New Mom Posts Hilarious Ad for a 100-Year-Old Bassinet She Regrets Buying

When first-time mom Kobie Hughes was pregnant, she was admittedly naive about motherhood. “I imagined myself down the beach with my son wearing a gorgeous swimsuit whilst he laughed and splashed in the water, diaper- and clothes-free,” the Perth, Australia-based 32-year-old tells Us Weekly.

It was during that time that Hughes felt compelled to purchase a “100-plus-year-old” bassinet, which she is now selling on the classifieds site

Hughes’ biggest issue: Her infant hates it. The cradle “was designed in a time when babies were men, and those man-babies didn’t need no comfy, flat, safe cradles to sleep in,” the mama of 6-month-old Jack wrote in the hilarious advertisement that she posted on July 24.

“We really need to sell this lovely bassinet that I bought in a whimsical moment in early pregnancy when I thought being pregnant would be a holy, otherworldly experience and had images of myself, glowing and slim, dressed in long white flowing dresses whilst I rocked my angelic baby in a white wicker cradle,” Hughes wrote.

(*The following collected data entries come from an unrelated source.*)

Lemma set_of_list_fold l : forall so,
  set_ok so ->
  set_ok (fold_left set_add_entry l so)
  /\ (forall y, In y (keys (table (fold_left set_add_entry l so))) ->
                In y (keys (table so)) \/ In y l)
  /\ (forall x, In x (keys (table so)) \/ In x l ->
                exists y, In y (keys (table (fold_left set_add_entry l so)))
                          /\ py_eq y x = true).
Proof.
  induction l as [|k l IH]; intros so Hso.
  - split; [done|]. split; [by left|].
    intros x [Hx|[]]. exists x. split; [done | apply py_eq_refl].
  - cbn [fold_left].
    destruct (set_add_entry_ok so k Hso) as [Hso' Hcase].
    destruct (IH _ Hso') as (H1 & H2 & H3). split; [done|].
    assert (Hin : forall y, In y (keys (table (set_add_entry so k))) ->
                            In y (keys (table so)) \/ y = k).
    { intros y Hy. destruct Hcase as [[_ E]|Hp].
      - left. by rewrite <- E.
      - apply list_elem_of_In in Hy. rewrite Hp in Hy.
        apply elem_of_cons in Hy as [->|Hy]; [by right | left; by apply list_elem_of_In]. }
    assert (Hout : forall x, In x (keys (table so)) \/ x = k ->
                   exists y, In y (keys (table (set_add_entry so k))) /\ py_eq y x = true).
    { intros x Hx. destruct Hcase as [[(y & Hy & E) Ek]|Hp].
      - rewrite Ek. destruct Hx as [Hx| ->]; [|eauto].
        exists x. split; [done | apply py_eq_refl].
      - exists x. split; [|apply py_eq_refl].
        apply list_elem_of_In. rewrite Hp.
        destruct Hx as [Hx| ->]; [right; by apply list_elem_of_In | by left]. }
    split.
    + intros y Hy. destruct (H2 y Hy) as [Hy'|Hy']; [|right; by right].
      destruct (Hin y Hy') as [?| ->]; [by left | right; by left].
    + intros x Hx.
      assert (Hx' : (In x (keys (table so)) \/ x = k) \/ In x l) by (simpl in Hx; intuition).
      destruct Hx' as [Hx'|Hx']; [|apply H3; by right].
      destruct (Hout x Hx') as (y0 & Hy0 & E0).
      destruct (H3 y0) as (y & Hy & E); [by left|].
      exists y. split; [done|]. by eapply py_eq_trans.
Qed.

(** [list(set(l))] lists the distinct elements of [l]. *)
Lemma list_set_lists l : lists_set l (list_set l) = true.
Proof.
  destruct (set_of_list_fold l set_new set_new_ok) as ([_ Hd _ _] & H2 & H3).
  unfold lists_set, list_set, set_iter. fold (keys (table (set_of_list l))).
  unfold set_of_list in *.
  rewrite !andb_true_iff, !forallb_forall. split; [split|exact Hd].
  - intros y Hy. apply existsb_exists. exists y. split; [|by apply py_is_true].
    destruct (H2 y Hy) as [Hy'|Hy']; [|done].
    change (table set_new) with (empty_table PySet_MINSIZE) in Hy'.
    rewrite keys_empty in Hy'. done.
  - intros x Hx. apply existsb_exists. apply H3. by right.
Qed.

End sets.

(* ===================================================================== *)
(** ** [list(set(l))] lists the distinct elements of [l] *)
(* ===================================================================== *)

Section set_listing.
Import PyFloat PySet SetTable.

Lemma lists_set_true l r :
  lists_set l r = true <->
  (forall y, In y r -> In y l)
  /\ (forall x, In x l -> exists y, In y r /\ py_eq y x = true)
  /\ distinct r = true.
Proof.
  unfold lists_set. rewrite !andb_true_iff, !forallb_forall.
  split.
  - intros [[H1 H2] H3]. split; [|split; [|done]].
    + intros y Hy. apply H1, existsb_exists in Hy as (x & Hx & E).
      apply py_is_true in E. by subst.
    + intros x Hx. by apply H2, existsb_exists in Hx.
  - intros (H1 & H2 & H3). split; [split|done].
    + intros y Hy. apply existsb_exists. exists y.
      split; [by apply H1 | by apply py_is_true].
    + intros x Hx. apply existsb_exists. by apply H2.
Qed.

Lemma list_set_from l y : In y (list_set l) -> In y l.
Proof. pose proof (list_set_lists l) as H. apply lists_set_true in H. apply H. Qed.

Lemma list_set_holds l x :
  In x l -> exists y, In y (list_set l) /\ py_eq y x = true.
Proof. pose proof (list_set_lists l) as H. apply lists_set_true in H. apply H. Qed.

Lemma list_set_distinct l : distinct (list_set l) = true.
Proof. pose proof (list_set_lists l) as H. apply lists_set_true in H. apply H. Qed.

Lemma occurrences_cons v x r :
  occurrences v (x :: r) = (if py_eq x v then S (occurrences v r) else occurrences v r).
Proof. unfold occurrences. simpl. by destruct (py_eq x v). Qed.

Lemma occurrences_zero v r :
  (forall y, In y r -> py_eq y v = false) -> occurrences v r = O.
Proof.
  induction r as [|x r IH]; intros H; [done|].
  rewrite occurrences_cons, (H x) by (by left).
  apply IH. intros y Hy. apply H. by right.
Qed.

Lemma occurrences_pos v r y :
  In y r -> py_eq y v = true -> (1 <= occurrences v r)%nat.
Proof.
  induction r as [|x r IH]; intros Hy E; [done|].
  rewrite occurrences_cons. destruct Hy as [->|Hy].
  - rewrite E. lia.
  - specialize (IH Hy E). destruct (py_eq x v); lia.
Qed.

Lemma distinct_occurrences v r : distinct r = true -> (occurrences v r <= 1)%nat.
Proof.
  induction r as [|x r IH]; intros Hd; [unfold occurrences; simpl; lia|].
  apply distinct_cons in Hd as [Hx Hd]. rewrite occurrences_cons.
  destruct (py_eq x v) eqn:E; [|by apply IH].
  rewrite occurrences_zero; [lia|].
  intros y Hy. destruct (py_eq y v) eqn:Ey; [|done].
  destruct (Hx y Hy) as [Hxy _].
  assert (py_eq x y = true) by (eapply py_eq_trans; [exact E | by apply py_eq_sym]).
  congruence.
Qed.

(** Every element of [l] occurs exactly once in [list(set(l))]. *)
Lemma list_set_once l x : In x l -> occurrences x (list_set l) = 1%nat.
Proof.
  intros Hx. destruct (list_set_holds l x Hx) as (y & Hy & E).
  pose proof (occurrences_pos x _ y Hy E).
  pose proof (distinct_occurrences x _ (list_set_distinct l)). lia.
Qed.

(** A list without two equal elements is no longer than a list that holds
    an equal of each of its elements. *)
Lemma distinct_length_le (A B : list float) :
  distinct A = true ->
  (forall a, In a A -> exists b, In b B /\ py_eq a b = true) ->
  (length A <= length B)%nat.
Proof.
  revert B. induction A as [|a A IH]; intros B Hd Hmap; [simpl; lia|].
  apply distinct_cons in Hd as [Ha Hd].
  destruct (Hmap a) as (b & Hb & Eab); [by left|].
  apply in_split in Hb as (B1 & B2 & ->).
  rewrite length_app. simpl.
  enough (length A <= length (B1 ++ B2))%nat by (rewrite length_app in *; lia).
  apply IH; [done|]. intros a' Ha'.
  destruct (Hmap a') as (b' & Hb' & E'); [by right|].
  exists b'. split; [|done].
  apply in_app_or in Hb' as [Hb'|[<-|Hb']]; apply in_or_app; [by left| |by right].
  destruct (Ha a' Ha') as [Haa' _].
  assert (py_eq a a' = true)
    by (eapply py_eq_trans; [exact Eab | by apply py_eq_sym]).
  congruence.
Qed.

End set_listing.

(* ===================================================================== *)
(** ** [_construct_guess_list_order] *)
(* ===================================================================== *)

Section guess_list_order.
Import PyFloat PySet.

Lemma py_min_from_in key best l :
  py_min_from key best l = best \/ In (py_min_from key best l) l.
Proof.
  revert best. induction l as [|x l IH]; intros best; simpl; [by left|].
  destruct (lt (key x) (key best)).
  - destruct (IH x) as [->|H]; right; [by left | by right].
  - destruct (IH best) as [->|H]; [by left | right; by right].
Qed.

Lemma py_min_in key l m : py_min key l = Some m -> In m l.
Proof.
  destruct l as [|x l]; simpl; [done|]. intros [= <-].
  destruct (py_min_from_in key x l) as [->|H]; [by left | by right].
Qed.

(** In a list of distinct values, [index] finds the very element looked for. *)
Lemma py_index_distinct t m :
  distinct t = true -> In m t ->
  exists i, py_index m t = Some i /\ t !! i = Some m.
Proof.
  induction t as [|x t IH]; intros Hd Hm; [done|].
  apply distinct_cons in Hd as [Hx Hd]. simpl.
  destruct (py_eq x m) eqn:E.
  - exists O. split; [done|]. destruct Hm as [->|Hm]; [done|].
    destruct (Hx m Hm). congruence.
  - destruct Hm as [->|Hm]; [by rewrite py_eq_refl in E|].
    destruct (IH Hd Hm) as (i & -> & Hi). by exists (S i).
Qed.

Lemma distinct_delete i t : distinct t = true -> distinct (delete i t) = true.
Proof.
  revert i. induction t as [|x t IH]; intros i Hd; [by destruct i|].
  apply distinct_cons in Hd as [Hx Hd]. destruct i as [|i]; [done|].
  change (delete (S i) (x :: t)) with (x :: delete i t).
  apply distinct_cons. split; [|by apply IH].
  intros y Hy. apply Hx. apply list_elem_of_In.
  apply list_elem_of_In in Hy. by eapply list_elem_of_delete_inv.
Qed.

“After getting fat, bloated, sweaty and flatulent; discovering babies only smelled nice depending on whether you sniffed them before or after a wee/poo/vomit/washing between their fat rolls and finding that I was too busy feeding/trying to get my baby to sleep to entertain fantasies of being a stunning Gaia Earth Mother I now need to sell so I can afford a haircut (easier than washing it at the moment,” she continued.

In the post, the environmental scientist explained that midwives hate the cradle. “The old-fashioned design of the bassinet is such that, upon seeing it, a Community Nurse will let out a quell of dismay, whose pitch and captured horror will lead you to frantically claw at your undies drawer and wonder if you forgot to tuck any ‘toys’ away that had somehow migrated into the cradle and were currently being used as a pacifier by your sweet child.”

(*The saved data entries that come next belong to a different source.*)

Lemma parse_gains_shape names index self g :
  parse_gains write_error re_fullmatch index names self = Ok g ->
  shape (stiffness g) = shape (stiffness self) /\
  shape (damping g) = shape (damping self).
Proof.
  revert index self. induction names as [|dof_name rest IH]; intros index self; simpl.
  - by intros [= <-].
  - destruct (assign_gains _ _ _ _ _ (stiffness self)) as [k|] eqn:Hk; simpl; [|discriminate].
    destruct (assign_gains _ _ _ _ _ (damping self)) as [d|] eqn:Hd; simpl; [|discriminate].
    intros Hrest. apply IH in Hrest as [-> ->]. simpl.
    apply assign_gains_Ok in Hk as ->. apply assign_gains_Ok in Hd as ->.
    by rewrite !shape_overlaid.
Qed.

(** The cells after the outer loop: the columns before [index] are as they
    were, and the column of each visited joint carries the overlay value of
    the joint's name. *)
Lemma parse_gains_cells names index self g :
  parse_gains write_error re_fullmatch index names self = Ok g ->
  forall env,
    (forall j, j < index ->
       cell (stiffness g) env j = cell (stiffness self) env j /\
       cell (damping g) env j = cell (damping self) env j) /\
    (forall j dof_name, names !! j = Some dof_name ->
       cell (stiffness g) env (index + j) =
         overlaid_cell (stiffness_value self dof_name) (cell (stiffness self) env (index + j)) /\
       cell (damping g) env (index + j) =
         overlaid_cell (damping_value self dof_name) (cell (damping self) env (index + j))).
Proof.
  revert index self. induction names as [|dof_name rest IH]; intros index self; simpl.
  - intros [= <-] env. split; [done|]. intros j name Hj. by rewrite lookup_nil in Hj.
  - destruct (assign_gains _ _ _ _ _ (stiffness self)) as [k|] eqn:Hk; simpl; [|discriminate].
    destruct (assign_gains _ _ _ _ _ (damping self)) as [d|] eqn:Hd; simpl; [|discriminate].
    apply assign_gains_Ok in Hk. apply assign_gains_Ok in Hd.
    intros Hrest env. destruct (IH _ _ Hrest env) as [Hbefore Hvisited]. simpl in *.
    split.
    + intros j Hj. destruct (Hbefore j ltac:(lia)) as [-> ->]. subst k d.
      rewrite !cell_overlaid. case_decide; [lia|done].
    + intros [|j] name Hname; simpl in Hname.
      * injection Hname as <-. rewrite Nat.add_0_r.
        destruct (Hbefore index ltac:(lia)) as [-> ->]. subst k d.
        rewrite !cell_overlaid. by case_decide.
      * replace (index + S j) with (S (index + j)) by lia.
        destruct (Hvisited j name Hname) as [-> ->]. subst k d.
        rewrite !cell_overlaid. case_decide; [lia|done].
Qed.

Lemma well_shaped_overlaid (o : option scalar) (buf : Tensor scalar) (index : nat) :
  well_shaped buf -> well_shaped (overlaid o buf index).
Proof. destruct o; simpl; [apply well_shaped_put_column|done]. Qed.

Lemma parse_gains_well_shaped (names : list string) (index : nat) self g :
  parse_gains write_error re_fullmatch index names self = Ok g ->
  well_shaped (stiffness self) -> well_shaped (damping self) ->
  well_shaped (stiffness g) /\ well_shaped (damping g).
Proof.
  revert index self. induction names as [|dof_name rest IH]; intros index self; simpl.
  - by intros [= <-].
  - destruct (assign_gains _ _ _ _ _ (stiffness self)) as [k|] eqn:Hk; simpl; [|discriminate].
    destruct (assign_gains _ _ _ _ _ (damping self)) as [d|] eqn:Hd; simpl; [|discriminate].
    apply assign_gains_Ok in Hk as ->. apply assign_gains_Ok in Hd as ->.
    intros Hrest Hws Hwd. apply IH in Hrest; [done| |]; simpl; by apply well_shaped_overlaid.
Qed.

(** A loop that completes went through every entry of both maps, on every
    joint name, without an error. *)
Lemma parse_gains_Ok_passes names index self g dof_name :
  parse_gains write_error re_fullmatch index names self = Ok g ->
  In dof_name names ->
  Forall (passes re_fullmatch write_error dof_name)
    (entries (cfg_stiffness (cfg self)) ++ entries (cfg_damping (cfg self)))%list.
Proof.
  revert index self. induction names as [|name rest IH]; intros index self; simpl; [done|].
  destruct (assign_gains _ _ _ _ _ (stiffness self)) as [k|] eqn:Hk; simpl; [|discriminate].
  destruct (assign_gains _ _ _ _ _ (damping self)) as [d|] eqn:Hd; simpl; [|discriminate].
  intros Hrest [->|Hname].
  - apply Forall_app. split.
    + exact (assign_gains_Ok_passes _ _ _ _ _ _ _ Hk).
    + exact (assign_gains_Ok_passes _ _ _ _ _ _ _ Hd).
  - exact (IH _ _ Hrest Hname).
Qed.

(** Inside the columns of the buffers, the loop completes when every entry
    passes on every joint name. *)
Lemma parse_gains_passes names index self :
  index + length names <= snd (shape (stiffness self)) ->
  index + length names <= snd (shape (damping self)) ->
  (forall dof_name, In dof_name names ->
     Forall (passes re_fullmatch write_error dof_name)
       (entries (cfg_stiffness (cfg self)) ++ entries (cfg_damping (cfg self)))%list) ->
  exists g, parse_gains write_error re_fullmatch index names self = Ok g.
Proof.
  revert index self. induction names as [|name rest IH]; intros index self; simpl; [eauto|].
  intros Hk Hd Hall.
  pose proof (Hall name ltac:(by left)) as Hname. apply Forall_app in Hname as [Hpk Hpd].
  destruct (assign_gains_passes write_error re_fullmatch _ name index (stiffness self)
              ltac:(lia) Hpk) as [k Hrunk].
  destruct (assign_gains_passes write_error re_fullmatch _ name index (damping self)
              ltac:(lia) Hpd) as [d Hrund].
  rewrite Hrunk, Hrund. simpl.
  apply assign_gains_Ok in Hrunk as ->. apply assign_gains_Ok in Hrund as ->.
  apply IH; simpl; rewrite ?shape_overlaid; try lia.
  intros dof_name Hin. apply Hall. by right.
Qed.

(** Inside the columns of the buffers, the error of the loop is the one some
    entry of the two maps fails with on some joint name. *)
Lemma parse_gains_Raise names index self e :
  index + length names <= snd (shape (stiffness self)) ->
  index + length names <= snd (shape (damping self)) ->
  parse_gains write_error re_fullmatch index names self = Raise e ->
  exists le dof_name entry,
    e = Library le /\ In dof_name names /\
    In entry (entries (cfg_stiffness (cfg self)) ++ entries (cfg_damping (cfg self)))%list /\
    fails re_fullmatch write_error dof_name entry le.
Proof.
  revert index self. induction names as [|dof_name rest IH]; intros index self; simpl.
  - discriminate.
  - intros Hk Hd.
    destruct (assign_gains _ _ _ _ _ (stiffness self)) as [k|e1] eqn:Hrunk; simpl.
    + destruct (assign_gains _ _ _ _ _ (damping self)) as [d|e2] eqn:Hrund; simpl.
      * intros Hrest.
        apply assign_gains_Ok in Hrunk as ->. apply assign_gains_Ok in Hrund as ->.
        apply IH in Hrest as (le & name & entry & -> & Hname & Hentry & Hfails);
          simpl; rewrite ?shape_overlaid; try lia.
        exists le, name, entry. auto.
      * intros [= <-].
        apply assign_gains_Raise in Hrund as (le & entry & -> & Hentry & Hfails); [|lia].
        exists le, dof_name, entry. rewrite in_app_iff. auto.
    + intros [= <-].
      apply assign_gains_Raise in Hrunk as (le & entry & -> & Hentry & Hfails); [|lia].
      exists le, dof_name, entry. rewrite in_app_iff. auto.
Qed.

Not surprisingly, Hughes hasn’t had any offers. “Much to my husband’s disgust,” she tells Us, “it’s currently still sitting next to our changing table, where he manages to stub his toe on it at least daily.” 

As for her fantasies about days at the shore with baby Jack? “The reality was that with all my post-pregnancy saggy and baggy bits, I dressed more like an Eskimo,” Hughes jokes. “And let’s just say my pre-baby self had no idea about how many crevices there are on a baby to have to dig sand out afterwards.”